Sweet zombie jesus! I love me some brown guitars! I am sure you are not just excited but in overkill right now! 
It's good that Carvin improved their pickups so you get an awesome instrument that doesn't need modding (at least urgently)!

@ oremus91: http://www.sevenstring.org/forum/sevenstring-guitars/182862-new-options-carvin-dc700.html 
If you haven't already seen it!


----------



## hiltz171jim (Jan 17, 2012)

Sethlab said:


> Care to explain your thoughts on the neck? I'm considering getting on of these guys, but I'm used to playing a Wizard III Prestige and don't wanna feel like I'm playing a baseball bat. I understand that with 8s, things tend to get a bit beefier. Just curious what I'm dealing with here.



The neck on this (to me) does not even feel like I am holding an eight string neck... it is such a perfect and comfortable neck. I cant compare it to a Wizard neck or any Ibanez neck because I've only ever played one Ibanez in my life (I know, crazy). But it is about 1 inch give or take a tiny bit at its thickest, and contours very nicely and smoothly to the edge of the fretboard on either side. Carvin's necks, out of all the guitars I have ever played, are just in a whole other level of perfection for me. No guitar I've played can get close to the comfort I get with a Carvin neck.


----------



## AwakenNoMore (Jan 17, 2012)

That figuring is really REALLY nice. Congrats on an amazing guitar.


----------



## Sonicboom (Jan 17, 2012)

WOW! That is Toit! Like a Toiger! HNGD man.


----------



## LamaSabachthani (Jan 19, 2012)

hiltz171jim said:


> The woods on the DC727 are as follows: mahogany body, flamed maple neck, flamed maple top, and flamed maple fingerboard, and the finish is Carvin's Deep Orangeburst



Thank you sir!


----------



## vondano (Jan 25, 2012)

did u take an option for the back of the guitar? (on the builder site, there's 2 option for back of guitar, and im not sure what they look like...) and also, is this the tripple deep thing color or just black stain flame?

gratz! that's an awsome looking axe, im sooo jealous!
i want one like this too!

nico


----------



## Spaceman_Spiff (Jan 25, 2012)

Damn that thing is killer!

I don't really like the body shape but that flame is gorgeous!


----------



## hiltz171jim (Jan 25, 2012)

vondano said:


> did u take an option for the back of the guitar? (on the builder site, there's 2 option for back of guitar, and im not sure what they look like...) and also, is this the tripple deep thing color or just black stain flame?
> 
> gratz! that's an awsome looking axe, im sooo jealous!
> i want one like this too!
> ...



If youre talking about the "black gloss back and sides" or the "black sides with blackburst back" then no I did not choose either of those, and if thats not what youre talking about then I'm not really sure what you mean then  and yes, this is the deep triple step black stain flame.


----------



## vondano (Jan 25, 2012)

hiltz171jim said:


> If youre talking about the "black gloss back and sides" or the "black sides with blackburst back" then no I did not choose either of those, and if thats not what youre talking about then I'm not really sure what you mean then  and yes, this is the deep triple step black stain flame.

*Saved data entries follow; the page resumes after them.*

(** The [for (const pattern of langPatterns)] loop; [pattern.test]
    reads and writes the object at its address. *)
Fixpoint scan (locs : list nat) (sourceCode : string) (heap : list RegExp.object)
    : outcome LoopCheck * list RegExp.object :=
  match locs with
  | [] => (Ok {| detected := false; pattern := None; loop_message := None |}, heap)
  | l :: rest =>
      match heap !! l with
      | None => (Throw (Error "Cannot read properties of undefined"), heap)
      | Some r =>
          let '(found, r') := RegExp.test r sourceCode in
          let heap' := <[l := r']> heap in
          if found
          then (Ok {| detected := true;
                      pattern := Some (RegExp.toString r');
                      loop_message :=
                        Some ("Potential infinite loop detected: "
                              +:+ RegExp.toString r') |}, heap')
          else scan rest sourceCode heap'
      end
  end.

(** [runtime] is [language.runtime]; [heap] holds the RegExp objects
    that exist when the call starts. *)
Definition detectInfiniteLoopPatterns (sourceCode runtime : string)
    (heap : list RegExp.object) : outcome LoopCheck * list RegExp.object :=
  let base := length heap in
  let heap := (heap ++ pattern_literals)%list in
  match langPatterns base runtime with
  | None => (Throw (Error "langPatterns is not iterable"), heap)
  | Some locs => scan locs sourceCode heap
  end.

(** The same loop on the objects themselves rather than on their
    addresses, and the objects of each runtime as the literals create
    them: what a call computes when no object is shared with another
    call. *)
Fixpoint scan_objects (objs : list RegExp.object) (sourceCode : string) : LoopCheck :=
  match objs with
  | [] => {| detected := false; pattern := None; loop_message := None |}
  | r :: rest =>
      let '(found, r') := RegExp.test r sourceCode in
      if found
      then {| detected := true;
              pattern := Some (RegExp.toString r');
              loop_message :=
                Some ("Potential infinite loop detected: " +:+ RegExp.toString r') |}
      else scan_objects rest sourceCode
  end.

Definition fresh_patterns (runtime : string) : option (list RegExp.object) :=
  if decide (runtime = "python")
  then Some [RegExp.while_True_colon; RegExp.while_1_colon; RegExp.for_in_iter]
  else if decide (runtime = "node")
  then Some [RegExp.while_paren_true; RegExp.while_paren_1; RegExp.for_semi_semi]
  else if decide (runtime = "gcc")
  then Some [RegExp.while_paren_1; RegExp.while_paren_true; RegExp.for_semi_semi]
  else if decide (runtime = "g++")
  then Some [RegExp.while_paren_1; RegExp.while_paren_true; RegExp.for_semi_semi]
  else if decide (runtime ∈ inherited_names) then None
  else Some [].

(** *** checkExecutionAbuse *)

Record AbuseCheck := {
  allowed : bool;
  reason : option string;
  retryAfter : option Z
}.

(** [Math.floor(Date.now() / 1000) - ABUSE_CHECK_WINDOW], in seconds. *)
Definition windowStart (now_ms : Z) : Z := now_ms / 1000 - ABUSE_CHECK_WINDOW.

(** The rows the query ranges over:
    [WHERE session_id = $1 AND created_at > to_timestamp($2)]. *)
Definition in_window (sessionId : string) (start : Z) (kv : string * ExecutionRow) : Prop :=
  session_id kv.2 = sessionId ∧ start * 1000 < created_at kv.2.

Global Instance in_window_dec sid start kv : Decision (in_window sid start kv).
Proof. unfold in_window. apply _. Defined.

Definition recent (sessionId : string) (start : Z)
    (execs : gmap string ExecutionRow) : gmap string ExecutionRow :=
  filter (in_window sessionId start) execs.

Definition is_failed (kv : string * ExecutionRow) : Prop := status kv.2 = FAILED.

Global Instance is_failed_dec kv : Decision (is_failed kv).
Proof. unfold is_failed. apply _. Defined.

(** [COUNT( * )] and [SUM(CASE WHEN status = 'FAILED' THEN 1 ELSE 0 END)]
    over those rows; the sum of no rows is NULL. *)
Definition count (rows : gmap string ExecutionRow) : Z := Z.of_nat (size rows).

Definition failed_count (rows : gmap string ExecutionRow) : option Z :=
  if decide (size rows = 0%nat) then None
  else Some (Z.of_nat (size (filter is_failed rows))).

Definition abuse_query (sessionId : string) (start : Z) : M (Z * option Z) :=
  run! db_request in
  let! w := get in
  let rows := recent sessionId start (executions w) in
  ret (count rows, failed_count rows).

Definition checkExecutionAbuse (sessionId : string) : M AbuseCheck :=
  try_catch
    (let! env := ask in
     let start := windowStart (now env) in
     let! result := abuse_query sessionId start in
     let '(count, failed_count) := result in
     let failedCount := default 0 failed_count in   (* parseInt(failed_count || 0) *)
     if MAX_EXECUTIONS_PER_MINUTE <=? count then
       ret {| allowed := false;
              reason := Some ("Rate limit exceeded: " +:+ pretty count +:+ "/"
                              +:+ pretty MAX_EXECUTIONS_PER_MINUTE
                              +:+ " executions in " +:+ pretty ABUSE_CHECK_WINDOW
                              +:+ "s");
              retryAfter := Some ABUSE_CHECK_WINDOW |}
     else if MAX_FAILED_ATTEMPTS <=? failedCount then
       ret {| allowed := false;
              reason := Some ("Too many failed attempts: " +:+ pretty failedCount
                              +:+ "/" +:+ pretty MAX_FAILED_ATTEMPTS);
              retryAfter := Some ABUSE_CHECK_WINDOW |}
     else ret {| allowed := true; reason := None; retryAfter := None |})
    (fun _ =>
       (* Fail open - allow execution if check fails *)
       ret {| allowed := true; reason := None; retryAfter := None |}).

(** *** logExecutionEvent

    [redis.lpush] then [redis.expire(key, 1800)]; any failure is caught
    and the function then returns [undefined]. *)
Definition events_key (executionId : string) : string :=
  "execution:" +:+ executionId +:+ ":events".

Definition lpush (key : string) (ev : Event) : M unit :=
  run! redis_request in
  modify (set_redis_lists (fun m => <[key := ev :: default [] (m !! key)]> m)).

Definition expire (key : string) (seconds : Z) : M unit :=
  run! redis_request in
  let! w := get in
  match redis_lists w !! key with
  | Some _ => modify (set_redis_ttl <[key := seconds]>)
  | None => ret tt
  end.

thanx, you answered all my Questions.

No I hate you for showing this guitar. 

I need one to keep living damn it!

I was into the market for an 1000$ agile, but Carvin looks superior and are custom.

my build (one I made one the site) was at 1600$ for one like this... damn you


----------



## vondano (Jan 25, 2012)

btw, do you know what those back option look like?

full black back?


----------



## hiltz171jim (Jan 25, 2012)

vondano said:


> btw, do you know what those back option look like?
> 
> full black back?



This guys ST300 has the black sides with black burst back:
http://www.carvinbbs.com/viewtopic.php?t=29614&highlight=gloss+sides
and the black gloss back and sides is just a regular gloss black finish on just the back of the guitar.


----------



## vondano (Jan 25, 2012)

hiltz171jim said:


> This guys ST300 has the black sides with black burst back:
> Carvin.com BBS :: View topic - NGD - Blackburst Black Stain Quilt BBE ST300C
> and the black gloss back and sides is just a regular gloss black finish on just the back of the guitar.



quite nice, but I also like yours..

ahhh so many options!

how's the case? sturdy? safe?
nice fit?


----------



## hiltz171jim (Jan 26, 2012)

vondano said:


> quite nice, but I also like yours..
> 
> ahhh so many options!
> 
> ...



Yes the case is very nice, made in the USA as well. Its sturdy and seems pretty safe to me!


----------



## vondano (Jan 26, 2012)

damn you,

im ordering mine next week then.

I will go deep black stain, with white sperzel button and trust rod cover, i may call to get a white binding too...

how does it play?

is the fret access good? even on the 24th fret? is the action ok at factory setting?


----------